Potentially, but I will say that, if you are going to overcome the regulatory hurdles, again, I would look to when they actually become banks. It is wildly more profitable to be a bank than to do wealth management inside of that bank. A bank will probably earn about 200 basis points on the money that you deposit with them and they’ll earn about 30 basis points on the money that you invest with them. For many banks, the only reason they do investing is because they've already got the customer, the distribution is already built in.

So I would completely agree, the first step is the ability to send payments. The next step is to make it compelling for you to basically use me as your bank. Square is in the middle of doing that. We've gone from an adapter where I can take credit cards on my phone to Square Cash where I can send money between phones electronically, to now I can get a credit card attached to my Square Cash account. I can keep my money in Square Cash. They’re not paying me any interest on it yet, but give them time, that will become a bank. Once it’s a bank and you’ve got money there, well then they would probably follow the same pattern, they want to provide that incremental service that drives another 30 basis points of revenue.

Lenders have done that. SoFi is now offering wealth advice and applied for a bank charter.

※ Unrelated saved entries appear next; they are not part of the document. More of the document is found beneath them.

Definition encoded_rep (base_ms : Z) (arena : BlockArena) (es : EncodedSeries) (l : list (Z * SampleValue)) : Prop :=
  match es with
  | InlineFloatGorilla i => inline_rep (EncodingFloat Gorilla) (λ bits, bits) base_ms i l
  | InlineIntDelta i => inline_rep (EncodingInt DeltaZigZag) int_of_bits base_ms i l
  | Encoded e s => ∃ k, series_rep base_ms arena s k ∧ l = typed e k
  end.
Definition encoded_fits (es : EncodedSeries) : Prop :=
  match es with Encoded e s => series_fits s | _ => True end.

(** A sample of a modelled encoding, within the machine types of its codec and with
    an encoding that fits a vector. *)
Definition storable (e : SeriesEncoding) (v : SampleValue) : Prop :=
  exact_encoding e ∧
  ∀ x, to_value e v = Some x → bc_value (C := codec_of e) x ∧ bc_fits (C := codec_of e) x.

(** A sample its codec has an encoding for: a number, or a typed value of a valid
    shape ("invalid histogram", "invalid summary" and the like are refused). *)
Definition encodable (v : SampleValue) : Prop :=
  match v with
  | SampleFloat _ | SampleInt64 _ => True
  | SampleHistogram h => histogram_ok h
  | SampleExponentialHistogram h => exponential_ok h
  | SampleSummary s => summary_ok s
  end.
Fixpoint range_rows (al : nat → alloc_seq) (es : list (Z * EncodedSeries)) (arena : BlockArena) (start_ms end_ms : Z)
    : io_result (list (Z * SeriesSamples)) :=
  match es with
  | [] => Ok []
  | (series, encoded) :: es =>
      samples ← encoded_samples_in_range (al 0%nat) encoded arena start_ms end_ms;
      decoded ← range_rows (λ n, al (S n)) es arena start_ms end_ms;
      Ok (if samples_empty samples then decoded else (series, samples) :: decoded)
  end.
Definition series_samples_in_range (al : nat → alloc_seq) w (start_ms end_ms : Z) : io_result (list (Z * SeriesSamples)) :=
  if end_ms <=? start_ms then Ok [] else range_rows al (entries (hw_series w)) (hw_arena w) start_ms end_ms.
End window.

(** ** Last write wins *)

Section last_writes.
Context {T : Type}.
Implicit Types l r k : list (Z * T).

(** One sample a timestamp, ascending, the last to arrive. *)
Definition last_writes l r : Prop := ascending fst r ∧ ∀ n, last (at_key fst n r) = last (at_key fst n l).

Lemma last_writes_unique l r k : last_writes l r → last_writes l k → r = k.
Proof. intros [Hr Hl] [Hk Hl']. apply (ascending_eq fst); [done|done|]. intros m. by rewrite Hl, Hl'. Qed.
Lemma last_writes_ext l k r : (∀ n, last (at_key fst n l) = last (at_key fst n k)) → last_writes l r → last_writes k r.
Proof. intros He [Hr Hl]. split; [done|]. intros m. by rewrite Hl, He. Qed.
Lemma last_writes_elem l r x : last_writes l r → x ∈ r → x ∈ l.
Proof.
  intros [Hr Hl] Hx. assert (at_key fst x.1 r = [x]) as Hat.
  { destruct (ascending_at fst r x.1 Hr) as [He|[y He]].
    - assert (x ∈ at_key fst x.1 r) as Hin by by apply list_elem_of_filter. by rewrite He in Hin; apply elem_of_nil in Hin.
    - assert (x ∈ at_key fst x.1 r) as Hin by by apply list_elem_of_filter.
      rewrite He in Hin. by apply list_elem_of_singleton in Hin as ->. }
  specialize (Hl x.1). rewrite Hat in Hl. symmetry in Hl. cbn in Hl.
  apply last_Some_elem_of in Hl. by apply list_elem_of_filter in Hl as [_ Hl].
Qed.

Lemma pairs_all_sorted cmp (R : Z * T → Z * T → Prop) l :
  Transitive R → (∀ x y, cmp x.1 y.1 = true → R x y) → pairs_all cmp l = true → StronglySorted R l.
Proof.
  intros HR Hc Hall. apply Sorted_StronglySorted; [intros x y z; apply HR|].
  induction l as [|x [|y l] IH]; [constructor|repeat constructor|]. cbn in Hall. apply andb_true_iff in Hall as [Hxy Hall].
  constructor; [by apply IH|]. constructor. by apply Hc.
Qed.

Lemma last_writes_sorted l : sorted fst l → last_writes l (reverse (dedup_by_key fst (reverse l))).
Proof. intros Hl. exact (dedup_last_spec fst l Hl). Qed.
Lemma last_writes_sort l r : last_writes (sort_by_key fst l) r → last_writes l r.
Proof. apply last_writes_ext. intros m. by rewrite sort_stable. Qed.

Lemma sort_and_dedupe_last_writes l : last_writes l (sort_and_dedupe_last l).
Proof.
  unfold sort_and_dedupe_last. destruct (Z.ltb_spec (zlen l) 2) as [Hlen|]; cbn [orb].
  { split; [|done]. destruct l as [|x [|y l]]; [constructor|repeat constructor|].
    rewrite !zlen_cons in Hlen. pose proof (zlen_nonneg l). lia. }
  destruct (pairs_all Z.ltb l) eqn:Hlt.
  { split; [|done]. apply (pairs_all_sorted Z.ltb); [intros x y z; unfold key_lt; lia| |done].
    intros x y Hxy. unfold key_lt. lia. }
  destruct (pairs_all Z.leb l) eqn:Hle; cbn [negb].
  - apply last_writes_sorted. apply (pairs_all_sorted Z.leb); [intros x y z; unfold key_le; lia| |done].
    intros x y Hxy. unfold key_le. lia.
  - apply last_writes_sort, last_writes_sorted, sort_sorted.
Qed.
End last_writes.

Lemma last_writes_fmap {A B} (f : A → B) (l r : list (Z * A)) :
  last_writes l r → last_writes ((λ s, (s.1, f s.2)) <$> l) ((λ s, (s.1, f s.2)) <$> r).
Proof.
  intros [Hr Hl]. split.
  - clear Hl. induction Hr as [|x r Hr IH Hx]; [constructor|]. rewrite fmap_cons. constructor; [done|].
    rewrite Forall_fmap. eapply Forall_impl; [exact Hx|]. by intros y Hy.
  - intros m. specialize (Hl m). unfold at_key in *.
    rewrite !(filter_fmap _ (λ s : Z * A, s.1 = m)) by done. by rewrite !fmap_last, Hl.
Qed.

(** ** What a window holds *)

(** An accepted sample: its series, timestamp and value. *)
Abbreviation recorded := (Z * (Z * SampleValue))%type.

Abbreviation row_map rows := (list_to_map rows : gmap Z SeriesSamples).
(** After an accepted sample: its kind guard and the series' latest timestamp. *)
Definition commit_accepted h (key : KindGuardKey) (kind : SampleKind) (series ts : Z) : io_result unit * HeadBuffer :=
  let latest h :=
    match hb_last_timestamps h !! series with
    | Some previous => if previous <? ts then with_last h (<[series := ts]> (hb_last_timestamps h)) else h
    | None => with_last h (<[series := ts]> (hb_last_timestamps h))
    end in
  match hb_kind_guards h with
  | None => (Ok tt, latest h)
  | Some guards =>
      match guards !! key with
      | Some existing =>
          if bool_decide (existing = kind) then (Ok tt, latest h)
          else (fail InvalidData "head kind guard changed during exclusive recording", h)
      | None => (Ok tt, latest (with_guards h (Some (<[key := kind]> guards))))
      end
  end.

(** One turn of the loop of [record_samples_owned::<false>]: whether the sample
    was recorded, and the windows it completed. *)
Definition record_step (al1 al2 : alloc_seq) h (duration_ms series ts : Z) (value : SampleValue)
    : option (HeadBuffer * io_result bool * list HeadWindow) :=
  let previous := hb_last_timestamps h !! series in
  match validate_sample_timestamp (hb_config h) previous ts with
  | Err e => Some (h, Err e, [])
  | Ok _ =>
      let range := window_for ts duration_ms in
      let to_ooo := route_to_ooo h previous ts in
      let key := mk_guard_key range.1 range.2 to_ooo series in
      let guarded := match hb_kind_guards h with
                     | Some guards => match guards !! key with
                                      | Some expected => negb (bool_decide (expected = value_kind value))
                                      | None => false
                                      end
                     | None => false
                     end in
      if guarded then Some (h, Ok false, [])
      else
        '(h, accepted, completed) ← push_routed al1 al2 h to_ooo range series ts value;
        match accepted with
        | Ok true =>
            let '(r, h) := commit_accepted h key (value_kind value) series ts in
            Some (h, (_ ← r; Ok true), completed)
        | r => Some (h, r, completed)
        end
  end.
(* ===== verification/OtlpLabels.v ===== *)
(** * Canonical label sets

    [chronoxide-core/src/otlp_labelset.rs]: the label set of a data point, built
    either by one sort of all its attributes or by merging the resource's labels,
    prepared once per request, with the data point's.  A [&str] into a scratch
    vector is the index the code keeps; an index out of range panics ([None]). *)
From Stdlib Require Import Sorted.
From stdpp Require Import sorting.
From S2P Require Import Prelude Sort Text Display Otlp.

Definition METRIC_NAME_LABEL : str := bytes_of_string "__name__".

(** ** Labels under construction ([labels/mod.rs]) *)

Inductive TmpValue := Borrowed (value : str) | Scratch (index : nat).
Record TmpLabel := mk_tmp { tl_key : str; tl_value : TmpValue; tl_rank : Z; tl_ordinal : nat }.

Definition tmp_as_str (scratch_values : list str) (v : TmpValue) : option str :=
  match v with Borrowed value => Some value | Scratch index => scratch_values !! index end.

Section push.
Context {St : Type} (on_skipped : St → St) (rank : Z).
(** C7: the store is an interner.  A fresh store, with either buffer layout, any
    fingerprint and any symbol table that keeps its contract, takes any canonical
    label sets without a panic and answers as the list of distinct normal forms
    does: a label set whose normal form it has gets the reference of that, and
    another gets the next number or is refused, which changes nothing.  None is
    refused while the symbol table has room for their strings and the buffer for
    their pairs.  An accepted label set gets a reference that reads back as its
    normal form, two accepted label sets share a reference exactly when they have
    the same normal form, a label set accepted once is never refused later, and the
    references are the numbers below the store's length. *)
Theorem flat_store_refines {S SE} `{SymbolTableLaws S SE} `{LabelSetHashers} kv mode (symbols : S) cache_id xs :
  st_ok symbols → zlen xs ≤ u32_max → Forall (λ x, is_canonical x = true) xs →
  ∃ (rs : list (result (LabelSetStoreError SE) Z)) s,
    intern_all (flat_new kv mode symbols cache_id) xs = Some (rs, s) ∧ length rs = length xs ∧
    internings [] xs rs (flat_labelsets s) ∧
    (st_room symbols (session_strings xs) → layout_room kv (zlen (mjoin xs)) → Forall (λ r, ∃ a, r = Ok a) rs) ∧
    (∀ i x a, xs !! i = Some x → rs !! i = Some (Ok a) →
       0 ≤ a < ls_len s ∧ visit_labelset s a = Some (normalize_labelset x)) ∧
    (∀ i j x y a b, xs !! i = Some x → xs !! j = Some y → rs !! i = Some (Ok a) → rs !! j = Some (Ok b) →
       a = b ↔ normalize_labelset x = normalize_labelset y) ∧
    (∀ i j x y a, (i < j)%nat → xs !! i = Some x → xs !! j = Some y → normalize_labelset x = normalize_labelset y →
       rs !! i = Some (Ok a) → rs !! j = Some (Ok a)) ∧
    (∀ a, 0 ≤ a < ls_len s → ∃ i, rs !! i = Some (Ok a)).
Proof.
  intros Hsym Hlen Hcan. pose proof (flat_new_ok kv mode symbols cache_id Hsym) as Hnew.
  destruct (intern_all_spec (E:=LabelSetStoreError SE) (HL:=flat_store_laws) xs (flat_new kv mode symbols cache_id) Hnew) as (rs & s & Hall & Hok & Hints & Hroom).
  { change (zlen ([] : list labelset) + zlen xs ≤ u32_max + 1). rewrite zlen_nil. lia. }
  { done. }
  destruct (internings_spec xs [] rs (flat_labelsets s) Hints (NoDup_nil_2)) as (Hnd & _ & Hrs & Hval & _ & Hsame & Hdense).
  assert (ls_len s = zlen (flat_labelsets s)) as Hsl by (by cbn; unfold flat_labelsets, flat_rows, zlen; rewrite !length_fmap).
  exists rs, s. split; [done|]. split; [done|]. split; [exact Hints|]. split; [intros; by apply Hroom|]. split_and!.
  - intros i x a Hx Ha. destruct (Hval i x a Hx Ha) as [Ha0 Hl]. rewrite visit_ok by done. split; [|done].
    apply lookup_lt_Some in Hl. rewrite Hsl. unfold zlen. lia.
  - intros i j x y a b Hx Hy Ha Hb. destruct (Hval i x a Hx Ha) as [Ha0 Hla]. destruct (Hval j y b Hy Hb) as [Hb0 Hlb].
    split; [intros ->; congruence|]. intros Heq. rewrite Heq in Hla. pose proof (NoDup_lookup _ _ _ _ Hnd Hla Hlb). lia.
  - exact Hsame.
  - intros a Ha. destruct (Hdense (Z.to_nat a)) as [i Hi]; [rewrite Hsl in Ha; unfold zlen in Ha; cbn; lia|].
    exists i. by rewrite Z2Nat.id in Hi by lia.
Qed.

(** ** Witnesses: every hash collides *)

Definition colliding_symbols : SymbolHash := λ _, 7.
Definition colliding_hashers : LabelSetHashers :=
  {| hash_strings := λ _, 7; hash_words_sip := λ _, 7; hash_words_ahash := λ _, 7 |}.
#[local] Existing Instances colliding_symbols colliding_hashers.

Definition small_pages : InternedKeyValueStorage := Paged (mk_paged [] 0 3).
Definition sample_store : FlatStore ArenaSymbolTable := flat_new small_pages InternedIdsAHash arena_table_default 1.
Definition labels_of (l : list (string * string)) : labelset := (λ p, (bytes_of_string p.1, bytes_of_string p.2)) <$> l.
Definition sample_labelsets : list labelset :=
  labels_of <$> [[("__name__", "cpu"); ("host", "a")]; [("__name__", "cpu"); ("host", "b")]; [("__name__", "cpu"); ("host", "a")];
                 [("__name__", "up")]]%string.

Example sample_refs :
  (fst <$> intern_all (L:=FlatStore ArenaSymbolTable) sample_store sample_labelsets) =
  Some [Ok 0; Ok 1; Ok 0; Ok (E:=LabelSetStoreError ArenaSymbolTableError) 2].
Proof. vm_compute. reflexivity. Qed.

Lemma sample_canonical : Forall (λ x, is_canonical x = true) sample_labelsets.
Proof. apply Forall_forall. intros x Hx. apply (proj1 (forallb_forall is_canonical sample_labelsets) eq_refl), list_elem_of_In, Hx. Qed.
Lemma sample_room : arena_room arena_table_default (session_strings sample_labelsets).
Proof. split; [apply (bool_decide_unpack _); vm_compute; exact I|]. split; vm_compute; discriminate. Qed.

Lemma sample_layout_room : layout_room small_pages (zlen (mjoin sample_labelsets)).
Proof. replace (zlen (mjoin sample_labelsets)) with 7 by reflexivity. unfold layout_room, small_pages. cbn. change (zlen (@nil InternedKeyValue)) with 0. lia. Qed.

(** The four label sets are accepted, the third as the first. *)
Lemma flat_store_refines_witness :
  ∃ (rs : list (result (LabelSetStoreError ArenaSymbolTableError) Z)) s,
    intern_all sample_store sample_labelsets = Some (rs, s) ∧ length rs = 4%nat ∧ Forall (λ r, ∃ a, r = Ok a) rs.
Proof.
  destruct (flat_store_refines small_pages InternedIdsAHash arena_table_default 1 sample_labelsets) as (rs & s & Hall & Hlen & _ & Hroom & _).
  - exact arena_default_ok.
  - done.
  - exact sample_canonical.
  - exists rs, s. split; [exact Hall|]. split; [exact Hlen|]. exact (Hroom sample_room sample_layout_room).
Defined.

(** Keys out of order fail the assertion, after the first pair is interned or refused. *)
Example not_canonical_panics :
  intern_all (E:=LabelSetStoreError ArenaSymbolTableError) sample_store [labels_of [("host", "a"); ("__name__", "cpu")]%string] = None.
Proof. vm_compute. reflexivity. Qed.
(* ===== verification/NaiveStore.v ===== *)
(** * The naive label-set store

    [chronoxide-core/src/labels/interners/naive.rs]: every label set is a vector of
    owned strings, found through the hash of its strings.  It is the baseline of the
    other layouts, and satisfies the same contract; its assertion that label sets are
    canonical is kept as a panic.  The counters of allocated and
    used bytes are not modelled. *)
From S2P Require Import Prelude Text Normalizer Symbols FlatStore.

(** [series] holds [OwnedKeyValue]s, pairs of strings. *)
Record NaiveLabelSetStore := mk_naive { nv_chains : chains; nv_series : list labelset }.
Definition naive_new : NaiveLabelSetStore := mk_naive no_chains [].

Section naive.
Context {SE : Type} `{HH : LabelSetHashers}.

Definition naive_encode (labels : labelset) : labelset * Z :=
  let encoded := normalize_labelset labels in (encoded, labelset_hash encoded).

(** [series_slice] panics out of range. *)
Definition naive_same (s : NaiveLabelSetStore) (encoded : labelset) (id : Z) : option bool :=
  stored ← nv_series s !! Z.to_nat id; Some (bool_decide (stored = encoded)).

Definition naive_intern (s : NaiveLabelSetStore) (labels : labelset) : option (result (LabelSetStoreError SE) Z * NaiveLabelSetStore) :=
  if negb (is_canonical labels) then None   (* [debug_assert!] *)
  else
  let '(encoded, hash) := naive_encode labels in
  '(existing, _) ← find_same (naive_same s encoded) (chain (nv_chains s) hash) 0;
  Some
    (match existing with
     | Some id => (Ok id, s)
     | None =>
         let series_ref := zlen (nv_series s) `mod` 4294967296 in
         (Ok series_ref, mk_naive (chain_insert (nv_chains s) hash series_ref) (nv_series s ++ [encoded]))
     end).

Definition naive_visit (s : NaiveLabelSetStore) (series : Z) : option labelset := nv_series s !! Z.to_nat series.

#[export] Instance naive_label_set_store : LabelSetStore NaiveLabelSetStore (LabelSetStoreError SE) := {
  ls_intern := naive_intern;
  ls_len s := zlen (nv_series s);
  ls_visit := naive_visit;
}.

(** ** The contract *)

Record naive_ok (s : NaiveLabelSetStore) : Prop := {
  nvo_nodup : NoDup (nv_series s);
  nvo_chains : chains_ok labelset_hash (nv_chains s) (nv_series s);
}.

Lemma naive_new_ok : naive_ok naive_new.
Proof. split; [apply NoDup_nil_2|apply no_chains_ok]. Qed.

Lemma naive_find s encoded : naive_ok s → ∃ n,
  find_same (naive_same s encoded) (chain (nv_chains s) (labelset_hash encoded)) 0 = Some (index_of encoded (nv_series s), n).
Proof.
  intros [Hnd Hch].
  destruct (chain_find labelset_hash (nv_chains s) (nv_series s) encoded (naive_same s encoded) 0 Hch Hnd) as (n & -> & _); [|by eexists].
  intros id Hid. unfold naive_same. destruct (lookup_lt_is_Some_2 (nv_series s) (Z.to_nat id)) as [x Hx]; [unfold zlen in Hid; lia|].
  rewrite Hx. cbn. f_equal. apply bool_decide_ext. naive_solver.
Qed.

(** It refuses no canonical label set. *)
Lemma naive_intern_ok s labels : naive_ok s → zlen (nv_series s) ≤ u32_max → is_canonical labels = true → ∃ a s',
  naive_intern s labels = Some (Ok a, s') ∧ naive_ok s' ∧
  interning (nv_series s) (normalize_labelset labels) (Ok (E:=LabelSetStoreError SE) a) (nv_series s').
Proof.
  intros Hok Hlen Hcan. pose proof Hok as [Hnd Hch]. unfold naive_intern, naive_encode. rewrite Hcan. cbn [negb].
  set (encoded := normalize_labelset labels). destruct (naive_find s encoded Hok) as (n & ->).
  cbn [mbind option_bind]. unfold interning. destruct (index_of encoded (nv_series s)) as [i|] eqn:Hi; [by eexists _, _|].
  assert (zlen (nv_series s) `mod` 4294967296 = zlen (nv_series s)) as -> by (pose proof (zlen_nonneg (nv_series s)); apply Z.mod_small; lia).
  eexists _, _. split; [done|]. split; [|by left]. apply not_interned in Hi. split; cbn [nv_series nv_chains].
  - apply NoDup_app. split_and!; [done| |apply NoDup_singleton]. by intros x Hx ->%list_elem_of_singleton.
  - by apply (chain_insert_ok labelset_hash).
Qed.

#[export] Instance naive_store_laws : LabelSetStoreLaws NaiveLabelSetStore (LabelSetStoreError SE).
Proof.
  refine {| ls_ok := naive_ok; labelsets_of := nv_series; ls_room _ _ := True |}.
  - by intros s [].
  - done.
  - done.
  - intros s labels Hok Hlen Hcan. destruct (naive_intern_ok s labels Hok Hlen Hcan) as (a & s' & ?). by exists (Ok a), s'.
  - intros s labels xs Hok _ Hcan _. cbn. unfold naive_intern, naive_encode. rewrite Hcan. cbn [negb].
    destruct (naive_find s (normalize_labelset labels) Hok) as (n & ->). cbn [mbind option_bind].
    by destruct (index_of _ _); eexists _, _.
Defined.
End naive.

(** ** Every store against the naive one *)

Lemma interning_det {A E E'} `{EqDecision A} (l : list A) x a b k k' :
  interning (E:=E) l x (Ok a) k → interning (E:=E') l x (Ok b) k' → a = b ∧ k = k'.
Proof.
  unfold interning. destruct (index_of x l); [by intros [[= ->] ->] [[= ->] ->]|].
  intros [[[= ->] ->]|[[e He] _]]; [|done]. intros [[[= ->] ->]|[[e He] _]]; [done|done].
Qed.

(** The label sets a run accepted, with their references. *)
Definition accepted {E} (xs : list labelset) (rs : list (result E Z)) : list (labelset * Z) :=
  omap (λ p, match p.2 with Ok a => Some (p.1, a) | Err _ => None end) (zip xs rs).

(** A store that keeps the contract answers what it accepts as the naive store does. *)
Lemma agrees_with_naive {L E SE} `{HL : LabelSetStoreLaws L E} `{HH : LabelSetHashers} xs : ∀ (s : L) n rs s',
  ls_ok s → naive_ok n → labelsets_of s = nv_series n → zlen (labelsets_of s) + zlen xs ≤ u32_max + 1 →
  Forall (λ x, is_canonical x = true) xs → intern_all s xs = Some (rs, s') →
  ∃ n', intern_all (E:=LabelSetStoreError SE) n (accepted xs rs).*1 = Some (Ok <$> (accepted xs rs).*2, n') ∧
    ls_len s' = zlen (nv_series n') ∧ ∀ a, 0 ≤ a → ls_visit s' a = naive_visit n' a.
Proof.
  induction xs as [|x xs IH]; intros s n rs s' Hok Hn Heq Hlen Hcan.
  { intros [= <- <-]. exists n. split; [done|]. rewrite ls_len_ok, Heq by done. split; [done|].
    intros a Ha. by rewrite ls_visit_ok, Heq by done. }
  rewrite zlen_cons in Hlen. pose proof (zlen_nonneg xs). cbn [intern_all]. apply Forall_cons_1 in Hcan as [Hx Hcan].
  destruct (ls_intern_ok s x Hok) as (r & s1 & -> & Hok1 & Hint); [lia|done|]. cbn [mbind option_bind].
  destruct (intern_all s1 xs) as [[rs1 s2]|] eqn:Hall; [|done]. intros [= <- <-].
  destruct r as [a|e]; cycle 1.
  { assert (labelsets_of s1 = labelsets_of s) as Hsame.
    { unfold interning in Hint. destruct (index_of _ _); [by destruct Hint|]. by destruct Hint as [[? _]|[_ ->]]. }
    apply (IH s1 n rs1 s2 Hok1 Hn); [congruence|rewrite Hsame; lia|done|done]. }
  destruct (naive_intern_ok (SE:=SE) n x Hn) as (b & n1 & Hi & Hn1 & Hint'); [rewrite <- Heq; lia|done|].
  rewrite Heq in Hint. destruct (interning_det _ _ _ _ _ _ Hint Hint') as [-> Hl1].
  assert (zlen (labelsets_of s1) ≤ zlen (labelsets_of s) + 1) as Hlen1 by (rewrite Heq; by eapply interning_grows).
  destruct (IH s1 n1 rs1 s2 Hok1 Hn1 Hl1) as (n' & Hall' & Hrest); [lia|done|done|]. exists n'. split; [|done].
  change (accepted (x :: xs) (Ok b :: rs1)) with ((x, b) :: accepted xs rs1). rewrite !fmap_cons. cbn [fst snd intern_all].
  change (ls_intern n x) with (naive_intern (SE:=SE) n x). rewrite Hi. cbn [mbind option_bind]. by rewrite Hall'.
Qed.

SoFi has figured out they can scale the business using lending and then take those customers and move them into investing, somewhat similar to what the banks are doing. SoFi may have found a good channel. What we have learned over the last five years is that it’s incredibly difficult to have your starting point be investing. That's a bit of a moat that human advisors can be happy about that’s around their business. The reason that they acquire clients is they go out into the community and build trust and get referrals, and that’s something that an online brand finds very, very difficult to do.